Monsieur Brousse m’avait prévenu que Peter Delaboss le chef est né en Haïti, mais jamais je n’aurais imaginé une telle exubérance dans l’exécution de ses plats. Cela me fait penser aux pétards que l’on fait exploser les soirs de réveillon, et qui éjectent des bonbons et des boules de papier dans toutes les directions. Là, c’est un Etna de saveurs amassées et jetées sur l’assiette comme le peintre Matthieu le faisait sur sa toile. Tout est bon, mais c’est exubérant, et c’est le contraire de la cuisine que je recherche pour les vins anciens, où tout doit être simplifié. Ici, c’est le carnaval à Rio des papilles. Lorsque je suis arrivé en fin de repas, il restait encore du vin puisque je suis seul à boire. J’ai demandé un fromage pour pouvoir finir le vin et j’ai souri parce que l’on m’a servi un brie de Meaux affiné aux noix, caviar d’artichaut, pétales de champignons de Paris et pour couronner le tout, un dissocié de fruits rouges. Plus contraire à mes souhaits, il n’y a pas.

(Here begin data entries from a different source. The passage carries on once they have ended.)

(** * Course purchase controller

    A shallow embedding of [server/controllers/coursePurchase.controller.js]
    (checkout-session creation, payment webhook, purchase-status queries)
    together with the properties its specification states about it.

    JavaScript numbers are IEEE 754 binary64 values; they are modelled with
    the Standard Library's [spec_float] and its correctly rounded
    operations.  Mongoose collections are lists of documents in natural
    (insertion) order.  Handlers run in a small state-and-exception monad
    over a [World] holding the database, the console and a fault budget for
    database calls. *)

From Stdlib Require Import ZArith List String Ascii Bool Lia.
From Stdlib Require Import Decimal DecimalString DecimalN.
From Stdlib Require Import Floats.SpecFloat.
Import ListNotations.
Local Open Scope string_scope.

(** ** JavaScript numbers *)

Module JsNumber.

Definition prec : Z := 53.
Definition emax : Z := 1024.

Definition number := spec_float.

(** [x / y] and [x * y] on Numbers. *)
Definition div (x y : number) : number := SFdiv prec emax x y.
Definition mul (x y : number) : number := SFmul prec emax x y.

(** The Number denoted by an integer literal. *)
Definition of_Z (n : Z) : number := binary_normalize prec emax n 0 false.

(** The Number denoted by a decimal literal whose value is the rational
    [n / d] (3.32 is [of_ratio 332 100]): the binary64 value nearest to
    it.  Both operands of the division are taken exactly, so the quotient
    is rounded once. *)
Definition of_ratio (n : Z) (d : positive) : number :=
  match n with
  | Z0 => S754_zero false
  | Zpos m => div (S754_finite false m 0) (S754_finite false d 0)
  | Zneg m => div (S754_finite true m 0) (S754_finite false d 0)
  end.

(** ToBoolean on a Number: [0], [-0] and [NaN] are falsy. *)
Definition truthy (x : number) : bool :=
  match x with
  | S754_zero _ | S754_nan => false
  | _ => true
  end.

(** The integer [n] for which [n / 100 - m * 2^e] is as close to zero as
    possible, the larger one when there are two (step 10.a of
    Number.prototype.toFixed, with two fraction digits). *)
Definition nearest_hundredths (m : positive) (e : Z) : Z :=
  match e with
  | Zneg p => (200 * Zpos m + 2 ^ Zpos p) / 2 ^ (Zpos p + 1)
  | _ => 100 * Zpos m * 2 ^ e
  end.

(** [x >= 10^21] for a positive finite [m * 2^e]. *)
Definition ge_1e21 (m : positive) (e : Z) : bool :=
  match e with
  | Zneg p => (10 ^ 21 * 2 ^ Zpos p <=? Zpos m)%Z
  | _ => (10 ^ 21 <=? Zpos m * 2 ^ e)%Z
  end.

Mais il faut reconnaître que tout est bon, les produits sont bons, les saveurs sont belles. Seule l’exubérance est dalinienne. Venons-en au vin. Le nez est vif et plaisant. La bouche est active et racée. On sent qu’on est en présence d’un vin bien construit avec un fruit hyper présent et l’alcool présent aussi. Il faut dire que j’ai bu hier deux bourgognes, de 1966 et 1959. De ce fait, ces aspects de vins jeunes sont plus sensibles pour moi. Le vin est bon, même grand, mais je dois avouer que je suis resté sur ma faim. Le Bonnes Mares Domaine Georges Roumier 2005 est bien, presque parfait dans sa construction, mais « trop » bien. Il manque une petite étincelle qui fait qu’on l’aimerait. Il s’est montré très bon tout au long du repas, mais j’ai attendu le moment où il m’aurait ému. Je suis à peu près sûr que dix ans de plus lui donneraient le charme qu’il doit offrir, car il ne m’a montré aucun signe de défaut. Presque trop parfait serait ma conclusion.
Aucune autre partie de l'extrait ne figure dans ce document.